Very nice! I looked at them from several perspectives, and saw some neat things. I like that you have curated commentary on each item, and included (I think) referrer links to Amazon. I was pleasantly surprised to be asked if I wanted to be reminded about something -- not sure what triggered that, but it was cool. I'm going to try using this for my amazon wishlist-creation. ;)
It looks very nice. Would you be willing to write about the tech stack you used for this?
Thanks for the kind words :). I am very happy to see that the care I put into the site is being noticed.
I used MEAN Stack to build this:
Express / Node / Mongo / Angular.
I knew Express, Node and Mongo from before, I started this project in order to see what Angular was all about.
While learning a new technology, I always think about what to build while learning.
My wife had said that it's always hard for her to pick gift for guys. So I decided to build this for poeple like her, to make the process a little simpler.
The subscription modal comes up only once (for now) after you succesfuly paginate 3 times, (View about 60 items).
It'd also be cool if the ages actually meant something. I noticed that 90% of the items are the same, whether I picked "son", "father", or "grandfather." Do you really think my grandfather would want a nerf gun? :)
I am glad that this list isn't just your standard alcohol, knives, and golf equipment list that heavily dominates men's gift lists.
You are right, there are a lot of repitition. But you will see that what comes up as "Grandson" may come up as "Maybe not a good idea" in the "Best Guess" description.

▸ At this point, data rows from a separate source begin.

Lemma getter_calls_app t1 t2 : getter_calls (t1 ++ t2) = getter_calls t1 + getter_calls t2.
Proof. unfold getter_calls. by rewrite calls_app, filter_app, length_app. Qed.

Lemma row_block_count flds ws i row :
  getter_calls (row_block flds ws i row) = length ws
  /\ length (ev_problems (row_block flds ws i row)) <= 1 + 2 * length ws.
Proof.
  unfold row_block. rewrite getter_calls_app, ev_problems_app, length_app.
  assert (Hlen : getter_calls (check_len (length flds) i row) = 0
                 /\ length (ev_problems (check_len (length flds) i row)) <= 1).
  { unfold check_len. destruct (Nat.eqb _ _); cbn; split; (done || lia). }
  destruct Hlen as [-> Hlen].
  assert (Hcs : getter_calls (flat_map (fun c => check_constraint c i (mkRecord row flds)) ws)
                = length ws
                /\ length (ev_problems
                     (flat_map (fun c => check_constraint c i (mkRecord row flds)) ws))
                   <= 2 * length ws).
  { induction ws as [|c ws [IHg IHp]]; cbn [flat_map length]; [split; cbn; (done || lia)|].
    rewrite getter_calls_app, ev_problems_app, length_app, IHg.
    destruct (check_constraint_count c i (mkRecord row flds)) as [-> Hp]. split; lia. }
  destruct Hcs as [-> Hcs]. split; lia.
Qed.

Lemma scan_blocks_count flds ws i rows :
  getter_calls (scan_blocks flds ws i rows) = length rows * length ws
  /\ length (ev_problems (scan_blocks flds ws i rows)) <= length rows * (1 + 2 * length ws)
  /\ Forall (fun p => p_row p <= i + length rows) (ev_problems (scan_blocks flds ws i rows)).
Proof.
  revert i. induction rows as [|row rows IH]; intros i; cbn [scan_blocks length].
  - repeat split; cbn; (done || lia || constructor).
  - destruct (IH (S i)) as (IHg & IHp & IHr).
    destruct (row_block_count flds ws i row) as [Hg Hp].
    rewrite getter_calls_app, ev_problems_app, length_app, Hg, IHg.
    split; [lia|]. split; [lia|].
    apply Forall_app. split.
    + eapply Forall_impl; [apply row_block_rows|]. cbn. lia.
    + eapply Forall_impl; [exact IHr|]. cbn. lia.
Qed.

(** ** The row loop as a whole *)



(** The size of a report is bounded: at most one header problem, and
    per data row at most one row-length problem and two problems per
    listed constraint. Every problem's row index is at most the number
    of data rows. *)
Theorem report_size_bound h tbl constraints expected_header :
  let o := snd (iterproblems h tbl constraints expected_header) in
  length (problems o)
    <= 1 + length (tbl_rows tbl) * (1 + 2 * length (refs_of constraints))
  /\ Forall (fun p => p_row p <= length (tbl_rows tbl)) (problems o).
Proof.
  intros o. subst o. rewrite iterproblems_problems.
  set (flds := snd (check_header (tbl_header tbl) expected_header)).
  assert (Hh : length (ev_problems (fst (check_header (tbl_header tbl) expected_header))) <= 1).
  { destruct (check_header_events (tbl_header tbl) expected_header) as [-> | ->]; cbn; lia. }
  assert (Hbody : length (problems (snd (validate_rows h flds constraints (tbl_rows tbl))))
                  <= length (tbl_rows tbl) * (1 + 2 * length (refs_of constraints))
                  /\ Forall (fun p => p_row p <= length (tbl_rows tbl))
                            (problems (snd (validate_rows h flds constraints (tbl_rows tbl))))).
  { rewrite validate_rows_eq. destruct (nonempty constraints) eqn:Hn; cbn [snd].
    - destruct (snd (compile_all flds (copied h (refs_of constraints)))).
      + split; [cbn; lia | constructor].
      + destruct (scan_blocks_count flds
                    (fst (compile_all flds (copied h (refs_of constraints))))
                    0 (tbl_rows tbl)) as (_ & Hp & Hr).
        rewrite compile_all_length, copied_length in Hp. split; [exact Hp | exact Hr].
    - destruct (scan_blocks_count flds [] 0 (tbl_rows tbl)) as (_ & Hp & Hr).
      split; [|exact Hr]. cbn [length] in Hp.
      unfold problems, emitted. cbn [trace]. fold (ev_problems
        (scan_blocks flds [] 0 (tbl_rows tbl))). lia. }
  destruct Hbody as [Hlen Hrows]. split.
  - rewrite length_app. lia.
  - apply Forall_app. split; [|exact Hrows].
    eapply Forall_impl; [apply check_header_rows|]. cbn. lia.
Qed.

I basically ranked each item from 0 (don't show) to 10 (Best match) for each relationship. So the more you scroll down, you may start seeing some meh results for that particular relationship.
Because every person is unique I have a hard time completely dismissing something (rank as 0) for a particular relationship.
I have plans to add a lot more products. When the total product count reaches more than 300, I think this problem of seeing duplicate results will reduce by a good margin.
In that case, a clearer way of doing that might be to separate the rank 0s into its own section on the same page. "For Grandpa:" and something more bland like "Other Exciting Items" or something like that. That way, as I'm scrolling down, I see a clear break between what's for Grandpa, and what's probably not going to interest him, but is there "just in case."
If this is worth the time investment, I would be happy to make a sister site :)
Thanks for the suggestion. Until now, I just went with my hunch the whole way. Now that it's launched, I can make some iterations based on actually learning from users.
It be cool if the gifts weren't so centered on nerd culture, I personally didn't see anything I'd be excited to get. Maybe you could add interest filters?
Thanks for the feedback. I planned to do an interest filter in the beginning but decided I would get the first batch of feedback without it while keeping UX as simple as possible.
It might be cool if you had the same UI but instead of who the person is in terms of their relation to you, different archetypes, ie. The Gamer, The Cook, The Farmer, The Fashionister (is that a word?), etc.
First off, awesome site. I read the background on why you created this so take this with a grain of salt :)
Using new routes for each relationship selection would be cool so that I can press the back button to return to the awesome landing page (I did see you had a return button but it took me a bit too long to see it).
Cool idea regardless! I spend way too much time browsing thinkgeek around the holidays for each member of the family.
You are right, now that I think about it, hitting back while you are browsing product should totally bring you back to the homepage, I just never thought of the scenario.
The fact that you mentioned awesome landing page makes me extra happy. I hand drew the pixel arts myself and had a lot of fun doing it :D
It looks very nice. Would you be willing to write about the tech stack you used for this?